(** A look answers, and takes time. *)
Lemma look_ends nonce seen last w r w' : look nonce key seen last w = (r, w') -> ~ stuck r /\ clock w <= clock w'.
Proof.
  unfold look, io_bind, sys, ask, total, io_fail, io_ret. pose proof (console_size_clock w) as C1. destruct (console_size w) as [[out|] w1]; cbn in C1.
  2: { intros [= <- <-]. split; [apply answers_error|done]. }
  pose proof (errors_size_clock w1) as C2. destruct (errors_size w1) as [[err|] w2]; cbn in C2.
  2: { intros [= <- <-]. split; [apply answers_error|lia]. }
  destruct (over_limit out err CONSOLE_LIMIT).
  { pose proof (kill_cgroup_clock w2) as C3. destruct (kill_cgroup w2) as [k w3]; cbn in C3. intros [= <- <-]. split; [apply answers_error|lia]. }
  pose proof (read_console_clock w2) as C3. destruct (read_console w2) as [[serial|] w3]; cbn in C3.
  2: { intros [= <- <-]. split; [apply answers_error|lia]. }
  destruct seen; [intros [= <- <-]; split; [apply answers_ok|lia]|].
  destruct (guest_parser_never_panics serial nonce key Hkey) as [H1 H2].
  destruct (parse_candidate_guest_result serial nonce key) as [g|[e| |]]; [| |done|done].
  - pose proof (kill_cgroup_clock w3) as C4. destruct (kill_cgroup w3) as [[k|] w4]; cbn in C4; intros [= <- <-]; (split; [|lia]).
    + apply answers_ok.
    + apply answers_error.
  - intros [= <- <-]. split; [apply answers_ok|lia].
Qed.

Lemma await_guest_ends fuel d nonce seen last w r w' :
  (0 < fuel)%nat -> started d <= clock w -> started d + limit d - clock w <= (Z.of_nat fuel - 1) * (5 * MILLISECOND) ->
  await_guest fuel d nonce key seen last w = (r, w') -> ~ stuck r.
Proof.
  revert w seen last. induction fuel as [|fuel IH]; intros w seen last Hf Hs Hm; [lia|]. cbn [await_guest].
  unfold io_bind at 1. destruct (look nonce key seen last w) as [[[seen' last']|e] w1] eqn:El; apply look_ends in El as [Hl C1].
  2: { intros [= <- <-]. intros [[= ->]|[= ->]]; apply Hl; [by left|by right]. }
  unfold io_bind at 1, total at 1. pose proof (read_events_clock w1) as C2. destruct (read_events w1) as [events w2]; cbn in C2.
  destruct (match events with Some events => has_line "populated 0" events | None => false end).
  { destruct seen'; intros [= <- <-]; [apply answers_ok|apply answers_error]. }
  unfold io_bind at 1, total at 1. destruct (now w2) as [t w3] eqn:Et. apply now_clock in Et as [-> C3].
  destruct (remaining d (clock w3)) as [rest|e] eqn:Er.
  - apply remaining_ok in Er as [-> Hrest]. rewrite Z.max_r in * by lia.
    pose proof (sleep_clock (Z.min (limit d - (clock w3 - started d)) (5 * MILLISECOND)) w3) as C4.
    unfold MILLISECOND in *. intros Hr. eapply (IH _ _ _ _ _ _ Hr); lia.
  - apply remaining_err in Er as ->. by apply answers_expired.
Unshelve. all: lia.
Qed.

Lemma answers_group leaf : answers (observe_group leaf).
Proof.
  unfold observe_group. do 7 (apply answers_bind; [apply answers_sys|]; intros ?). eapply runs_boxed, parse_cgroup_runs.
Qed.
Lemma finish_ends t milliseconds d id nonce w r w' :
  start t milliseconds = Ok d -> t <= clock w -> finish_launch id d nonce key w = (r, w') -> ~ stuck r.
Proof.
  unfold start. intros [[_ Hms]%orb_false_iff [= <-]]%guard_ok Ht. apply Z.ltb_ge in Hms.
  set (d := mkDeadline t (milliseconds * MILLISECOND)). unfold finish_launch. destruct (io_bind _ _ w) as [q w1] eqn:E. intros [= -> <-].
  unfold io_bind at 1 in E. destruct (guarded id _ w) as [[[[g o] p]|e] w2] eqn:Eg.
  - revert E. apply answers_bind; [apply answers_total|]. intros _. apply answers_bind; [apply answers_total|]. intros jailed.
    apply answers_bind.
    { destruct jailed; [apply answers_ret|]. intros v s v'. unfold uid_has_live_process.
      destruct (list_processes v) as [[ps|] v1]; intros [= <- <-]; apply answers_ok. }
    intros residue. destruct residue; [apply answers_fail|]. apply answers_bind; [apply answers_step|]. intros p1.
    apply answers_bind; [apply answers_step|]. intros p2. destruct p2; try apply answers_fail. apply answers_ret.
  - injection E as <- <-. assert (~ stuck (A:=CandidateGuestResult * CandidateCgroupObservation * CandidatePhase) (Err e)) as Hs.
    2: { intros [[= ->]|[= ->]]; apply Hs; [by left|by right]. }
    unfold guarded in Eg. destruct (capture_and_remove d nonce key Spawned w) as [[a|e'] w3] eqn:Ec; [done|]. injection Eg as -> _.
    unfold capture_and_remove, io_bind at 1 in Ec. destruct (await_guest WAIT_FUEL d nonce key false None w) as [[u|e'] w4] eqn:Ea.
    + revert Ec. apply answers_bind; [apply answers_result|]. intros guest. do 2 (apply answers_bind; [apply answers_step|]; intros ?).
      apply answers_bind; [apply answers_sys|]. intros leaf. apply answers_bind; [apply answers_group|]. intros ob.
      apply answers_bind. { apply (runs_boxed _ (fun _ => True)). unfold verify_limits. by apply runs_guard. } intros ?.
      apply answers_bind. { apply (runs_boxed _ (fun _ => True)). unfold verify_empty. apply runs_guard. intros _. by apply runs_guard. } intros ?.
      apply answers_bind; [apply answers_step|]. intros ?. apply answers_bind; [apply answers_sys|]. intros ?. apply answers_ret.
    + apply await_guest_ends in Ea; [|unfold WAIT_FUEL; lia|done|].
      * injection Ec as -> _. intros [[= ->]|[= ->]]; apply Ea; [by left|by right].
      * unfold d, WAIT_FUEL, MILLISECOND, MAXIMUM_LAUNCH_MILLISECONDS in *. cbn [started limit]. lia.
Qed.
End ends.
End Finish.
Import Finish.


(** *** A launch that succeeds *)
Module JailSample.
Record World : Set := mkWorld { time : Z; killed : bool }.
Definition nonce : string := "0123456789abcdef0123456789abcdef".
Definition key : list byte := repeat x5a 32.
Definition console : list byte := Eval vm_compute in str_bytes "boot" ++ [x0a] ++ golden.
Definition events (w : World) : string := if killed w then "populated 0" else "populated 1".
#[global] Instance ticks : Clock World := {
  now w := (time w, w);
  sleep d w := mkWorld (time w + d) (killed w)
}.
#[global] Instance ticks_laws : ClockLaws World.
Proof. refine {| clock := time |}; cbn; [intros w t w' [= <- <-]|intros d w]; lia. Defined.
#[global] Instance host : LeaseHost World := {
  read_registry _ w := (Some "", w)%string;
  list_processes w := (Some [("1", Some 0)]%string, w);
  lease_root w := (None, w);
  create_lease _ w := (NotCreated, w);
  write_lease _ _ w := (None, w);
  remove_lease _ w := (tt, w)
}.
#[global] Instance jail : Jail () World := {
  console_size w := (Some (len console), w);
  errors_size w := (Some 0, w);
  read_console w := (Some console, w);
  read_errors w := (Some [], w);
  kill_cgroup w := (Some tt, mkWorld (time w) true);
  read_events w := (Some (events w), w);
  open_leaf w := (Some tt, w);
  count_children w := (Some 0, w);
  read_control _ name _ w :=
    (Some (if bool_decide (name = "memory.max"%string) then "536870912 "
           else if bool_decide (name = "memory.swap.max"%string) then "0"
           else if bool_decide (name = "pids.max"%string) then "128"
           else if bool_decide (name = "cpu.max"%string) then CGROUP_CPU_MAX
           else if bool_decide (name = "io.weight"%string) then " default 100"
           else events w)%string, w);
  remove_leaf _ w := (Some tt, w);
  group_exists w := (true, w);
  remove_group w := (tt, w);
  kill_owned _ w := (tt, w);
  drop_jail w := (tt, w);
  jail_exists w := (false, w)
}.
#[global] Instance jail_laws : JailLaws () World.
Proof. split; intros w; cbn; lia. Defined.
Definition deadline : CandidateDeadline := mkDeadline 0 (120000 * MILLISECOND).
Definition run : launch (CandidateGuestResult * CandidateCgroupObservation) * World :=
  finish_launch (H:=()) 300000 deadline nonce key (mkWorld 0 false).
End JailSample.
====================
All lines above between those holding "apply answers_bind; [apply answers_step|]. intros ?." and "Definition nonce : string", inclusive, must be set down unchanged, and no other line may be included.

      apply answers_bind; [apply answers_step|]. intros ?. apply answers_bind; [apply answers_sys|]. intros ?. apply answers_ret.
    + apply await_guest_ends in Ea; [|unfold WAIT_FUEL; lia|done|].
      * injection Ec as -> _. intros [[= ->]|[= ->]]; apply Ea; [by left|by right].
      * unfold d, WAIT_FUEL, MILLISECOND, MAXIMUM_LAUNCH_MILLISECONDS in *. cbn [started limit]. lia.
Qed.
End ends.
End Finish.
Import Finish.


(** *** A launch that succeeds *)
Module JailSample.
Record World : Set := mkWorld { time : Z; killed : bool }.
Definition nonce : string := "0123456789abcdef0123456789abcdef".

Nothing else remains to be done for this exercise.